Lucius followed Syphax over to the table. The map roughly sketched out the region of northern Syria and into the lands surrounding the Euxinus Pontus. They had a lot of hard travel ahead of them, especially if they wanted to get that deep into the mountains and out again before the snows set in.

“If rumors hold true, that’s not going to be an easy place to move through,” Syphax said.

“I agree, it’s probably awash in Parthian agents. Suspect the loyalties of any Armenian official. Their loyalties can switch directions as easily as the breeze can. Once you cross into Armenia, the Armenian ‘king’ is supposed to be sending an auxilia of sagittariorum since you won’t be bringing any archers from the First Adiutrix with you.”

Syphax frowned and crossed his arms. “I’d almost rather not have them, who knows where there loyalties lie.”

Drusus nodded. “Yeah, Caesar has provided funds to ensure their loyalty stays with you for the duration of your mission.”

Syphax nodded begrudgingly. With the imperator that involved in the situation, they’d have little choice in taking on the Armenian archers.

“Any questions?” Drusus asked.

“Why are we going deep into the Armenian mountains as the weather is about to turn?” Syphax reached for a cup of wine Felix had set down near him.

“You’ve been called by Mithras himself to defend his temple.” Drusus’s face was dead serious.

“There’s a Mithraeum in the mountains?” Syphax’s eyebrows rose up as his eyes widened.

“It is Mithras’s own personal Mithraeum. It is being assailed by some dark force. They claim it is di manes or di inferni, or some dark…monsters. The Pater Patrum couldn’t get more detail than that from the auguries.”

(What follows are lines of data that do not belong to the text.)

(** What the transaction runs outside the service tables, on the data [D] (which may
    include a clock): the mapping of a layer, the validation of a canonical geometry,
    the lookup of the row of a feature, the insertion and the change of a row; and the
    failures of the statements on the service tables. *)
Record environment (D : Type) := mkEnvironment {
  env_mapping : D -> gostring -> result go_error writeMapping;
  env_validate : D -> writeMapping -> Mutation -> result go_error unit;
  env_find : D -> writeMapping -> Mutation -> result go_error unit;
  env_insert : D -> writeMapping -> Mutation -> result go_error (D * Z);
  env_change : D -> writeMapping -> Mutation -> result go_error D;
  env_fault : D -> statement -> option gostring;
  env_audit_fault : D -> option gostring;
  env_outbox_fault : D -> option gostring;
  env_clock : D -> gostring
}.

Arguments env_mapping {D} _ _ _.
Arguments env_validate {D} _ _ _ _.
Arguments env_find {D} _ _ _ _.
Arguments env_insert {D} _ _ _ _.
Arguments env_change {D} _ _ _ _.
Arguments env_fault {D} _ _ _.
Arguments env_audit_fault {D} _ _.
Arguments env_outbox_fault {D} _ _.
Arguments env_clock {D} _ _.

(** ** The check of a conditional change *)

Definition mapSQLError (msg : gostring) : go_error :=
  if Contains msg (B "UNIQUE constraint failed") then
    Classified MutationErrPreconditionFailed (B "unique constraint violated")
  else if Contains msg (B "NOT NULL constraint failed") then
    Classified MutationErrSchemaViolation (B "not-null constraint violated")
  else if Contains msg (B "FOREIGN KEY constraint failed") then
    Classified MutationErrSchemaViolation (B "foreign key constraint violated")
  else if Contains msg (B "database is locked") || Contains msg (B "database table is locked") then
    Classified MutationErrLockConflict (B "database is locked")
  else Classified MutationErrMalformedInput (B "storage error").

Definition expected_text (expected got : gostring) : go_error :=
  Classified MutationErrPreconditionFailed (B "revision mismatch: expected " ++ expected ++ B ", got " ++ got).

(** It compares texts, not numbers. *)
Definition checkRevisionCAS (fault : statement -> option gostring) (t : revision_table) (key : revision_key)
    (ifRevision : gostring) : result go_error unit :=
  if beq ifRevision [] then Ok tt
  else
    let '(wantInc, wantRev) :=
      match SplitByte "." ifRevision with [a; b] => (a, b) | _ => (B "0", ifRevision) end in
    match select_row fault SelectRevision t key with
    | Ok None =>
        if negb (beq wantRev (B "0")) || negb (beq wantInc (B "0")) then Err (expected_text ifRevision (B "0.0")) else Ok tt
    | Ok (Some (curRev, curInc)) =>
        let curStr := FormatInt curInc ++ B "." ++ FormatInt curRev in
        let wantStr := wantInc ++ B "." ++ wantRev in
        if negb (beq curStr wantStr) then Err (expected_text wantStr curStr) else Ok tt
    | Err text =>
        if IsMissingTable text then
          Err (Classified MutationErrUnsupportedCapability
                 (B "revision precondition requires tegola_revisions table (run migration)"))
        else Err (mapSQLError text)
    end.
(* ===== verification/Prelude.v ===== *)
(** * A verification development for JOS

    JOS is a small operating system for x86-64 in C: a kernel with paging,
    environments, system calls and interprocess communication; a user library
    that builds copy-on-write fork, pipes and files on top of it; a file server;
    and a virtual machine monitor that runs a guest on Intel VMX.  This library
    translates the C functions into Rocq and proves what they promise.

    ** Conventions

    C integers are values of [Z] kept in the range of their type by the
    conversions [u8] ... [s64] where an operation can leave it.  A function that
    changes state is a computation of the monad [M S A] (Prelude): it returns
    ([Ret]), panics ([Panic]: an explicit panic, a failed assertion or a null
    dereference) or gives the processor away and does not come back ([NoRet]:
    [iret], [hlt], a loop that waits for somebody else).  Loops over a known
    range are [forM] and [foldM]; a [while] loop is [loop] with a bound stated at
    its use.  The kernel works on one record [kstate] (Kernel): the page array
    and free list, physical memory as pages of 512 words, the environments, the
    control registers, the TLB shoot-downs, the console queues.  A pointer of the
    kernel is its virtual address [kva page offset].

    ** Files

    - Prelude: integers, the monad, its tactics and loop rules.
    - Kernel: the records of inc/env.h, inc/trap.h, inc/vmx.h, constants of
      inc/mmu.h, inc/memlayout.h and inc/error.h, addresses of kern/pmap.h,
      memory accesses.
    - PageAlloc: boot_alloc, page_init, page_alloc, page_free and page_decref of
      kern/pmap.c; the free list as a list of pages.
    - PageTable, PageTableInv, PageTableSpec, PageTableProps: the four-level
      tables of kern/pmap.c (walks, page_insert, page_remove, page_lookup,
      boot_map_region, mmio_map_region, user_mem_check).  PageTableInv has the
      invariant [pt_inv k own l s]: [own] says which page is which table of which
      address space, [l] is the free list; entries of tables lead to tables,
      references are at least the number of mappings.  PageTableSpec gives each
      operation in terms of the abstract map [pte_of s root va]; PageTableProps
      states the theorems and runs them on concrete machines.
    - Boot, BootProps: the start of the kernel in kern/pmap.c (multiboot_read,
      i386_detect_memory, x64_vm_init, mem_init_mp).
    - Ept, EptProps: vmm/ept.c, the tables of a guest, over the same invariant.
    - Mmu: what the processor does with the tables, for accesses through virtual
      addresses.
    - Vmx: vmm/vmx.c over the class [VmxHw] of the VMX instructions.
    - Env, EnvProps, SchedProps: kern/env.c and kern/sched.c.
    - Syscall, SyscallProps: kern/syscall.c with the dispatcher.
    - SharedSlot: the addresses from 2^39 to UTOP, which environments share.
    - Trap, TrapProps: kern/trap.c.
    - User: accesses in user mode, the stubs of lib/syscall.c, the tables seen
      through the recursive slot as in lib/entry.S.
    - Fork, CowProps, ForkProps: lib/fork.c and lib/pgfault.c.
    - Console, ConsoleProps: kern/console.c, kern/picirq.c and kern/kclock.c over
      the class [ConsDev] of the devices.
    - Spinlock: kern/spinlock.c with one step per memory access, and kern/time.c.
    - CString, Printfmt: lib/string.c and lib/printfmt.c.
    - Fs, FsServ, FsProps: fs/fs.c, fs/bc.c and fs/serv.c.
    - Pipe: lib/pipe.c, reader and writer as interleaved steps.
    - Args: lib/args.c.
    - LwipMem, LwipMemProps: net/lwip/core/mem.c, the heap of the network stack.
    - LwipRegions, Memp, Pbuf, PbufProps, PbufOps: net/lwip/core/memp.c and
      pbuf.c, the pools and the packet buffers over them and the heap.
    - SysArch, SysArchProps: net/lwip/jos/arch/thread.c, threadq.h and
      sys_arch.c, the threads, semaphores and mailboxes of the network server.
    - Inet, InetChksum: net/lwip/core/ipv4/inet.c and inet_chksum.c.
    - VmExits, VmExitsProps: vmm/vmexits.c and vmexit of vmm/vmx.c.
    - Fd, FdProps: lib/fd.c, lib/pageref.c and the creation and closing of pipes
      in lib/pipe.c, by a running environment.
    - Dwarf, DwarfProps: kern/libdwarf_rw.c, the reader of debugging information.
    - DwarfLine, DwarfLineProps: kern/libdwarf_lineno.c, the line-number programs.
    - Kdebug, KdebugProps: kern/kdebug.c and find_debug_sections of
      kern/elf_rw.c, the function and the line of an address.
    - Sh, ShProps: runcmd and gettoken of user/sh.c.

    ** What the theorems show

    Memory.  The allocator is a set of free pages ([page_alloc_refines],
    [page_free_refines]); the table operations change exactly one entry of one
    address space, for the addresses below 2^39, and keep the invariant
    ([page_insert_refines], [page_remove_refines]); from there to UTOP every
    address space has the kernel's tables and what one environment maps all of
    them see ([utop_pages_shared]); the start of the kernel
    establishes that invariant and maps what inc/memlayout.h shows
    ([boot_kernel_space]); the user memory check
    accepts exactly the readable ranges ([user_mem_check_decides]); a guest gets
    the memory it was promised ([guest_static_memory]).

    Environments.  Identifiers are fresh, allocation gives an empty address
    space below 2^39, the scheduler is round robin and starves nobody while no guest
    runs, a page fault reaches the handler of the environment, no call but the
    sending of a message acts on an environment that is neither the caller nor its
    child ([syscall_authority]).

    User library.  [fork_copies]: after fork the child has every page of its
    parent and no page that is not marked as shared is writable for either;
    [pgfault_private_copy]: the first write then copies the page.  The file
    server reads what is on the disk, a pipe and the console are queues, printed
    numbers read back, flags end.

    Network stack.  The heap is a list of blocks: any sequence of calls takes the
    first block that fits and joins free neighbours ([mem_heap_refines]), and a
    new region is disjoint from those in use ([mem_malloc_region]).  The three
    versions of the checksum agree with RFC 1071 ([chksum_versions_agree]), also
    over chains ([inet_chksum_pseudo_rfc]), and a packet with its checksum
    verifies ([inet_chksum_verifies]); addresses read back ([inet_aton_ntoa]).
    A packet buffer is a chain of pieces of pools and heap that nobody else has
    ([pbuf_alloc_packet]), comes back to them when its last reference goes
    ([pbuf_free_releases]), is cut ([pbuf_realloc_shrinks]) and copied
    ([pbuf_copy_packet]).  Between threads, a mailbox is a queue whatever the
    order of their calls ([mailbox_fifo]), and a thread whose semaphore was
    signalled takes it in its next turn ([mailbox_wakes]).

    Composition.  [handle_eptviolation_fresh]: a fault of the guest gives it one
    page nobody else has, or ends it.  [pipe_close_seen]: system calls, page
    tables and user code together make a pipe whose ends see each other close.

    Debugging information.  [dwarf_tree_walk]: the encoding of a tree of entries
    with its table of abbreviations is read back, child by child and sibling by
    sibling.  [function_line]: the encoding of a line-number program is run to
    the row that covers an address, and reported with the function around it.

    Shell.  [runcmd_refines]: a command line that fits is run as the list of its
    tokens, with the calls of a program on lists in the same order, whatever the
    system answers.

    ** Bounds and fuel

    [loop] in [user_mem_check], [file_read] and the other loops has one round
    more than the number of pages, blocks or characters, which the theorems show
    to be enough; [wait_ready] (Console) has the 12800 rounds of the source;
    [cons_intr] is given its fuel and the theorems state how much the input
    needs; [printnum_rec] is 64 deep because the number has 64 bits; the loops of
    Dwarf have the same [fuel], and one round for each byte is enough; the shell
    needs eleven rounds more than the line has characters; a walk over a chain of
    buffers or the queue of threads needs one more than it has elements.

    ** Not modelled

    Assembly (boot, trap entry, [iret] paths, the VMX entry) is represented by
    its effect on the record of registers.  The processor does not cache
    translations except through the list of shoot-downs.  Only one processor runs
    the kernel at a time, under the big kernel lock; the lock itself is modelled
    for any number of processors.  The memory accesses a user program makes to
    its own stack and globals between the calls of [fork] are not part of the
    model; a write that faults there runs [pgfault].  Not modelled: the
    monitor, the frame tables of DWARF (nothing reads them), lib/spawn.c,
    lib/ipc.c, lib/malloc.c and lib/file.c of the user library, PCI and multiprocessor
    tables and the local APIC (device registers and firmware tables), the protocols of net/lwip
    (third party) and the network server, the programs of user/ other than the
    command lines of the shell, and vmm/guest, which is a second copy of these sources. *)

From stdpp Require Export base numbers list gmap strings.
From Stdlib Require Export ZArith Lia.
From Stdlib Require Import Btauto.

“Di manes? Are you serious?” Syphax stroked his short beard. “And this isn’t some priest addled on fumes?”

“If it were only one, it might be suspect, but we’ve been in contact with several Pater Patrum of various Mithraeum who’ve had the same experience,” Drusus replied.

“Exactly?”

Nodding seriously, Drusus locked his gaze with Syphax’s. “Exactly—to the last image.”

Syphax kept silent for a few moments as he lightly nodded to himself. “Right. Lucius, what are your thoughts?”

Lucius shrugged. “If Caesar says go to Armenia and take up mountain climbing, I start marching to Armenia.”

“Your optio has a clear understanding of the situation,” Drusus said, looking Lucius over.

“That he does,” Syphax replied.

“I need to send a few messages,” Drusus said. “Felix will escort you to the imperator. I’ll join you in a bit.”

Syphax nodded. Together, Lucius and his centurion followed Felix out of the room. Lucius had wanted to get out of the sun of Syria and Mesopotamia, but into the mountains of Armenia where winter could come on early and violently wasn’t exactly the change he’d been looking for. But like he’d said, if Trajan said he needed to go to Armenia, he’d start preparing for being cold instead of hot.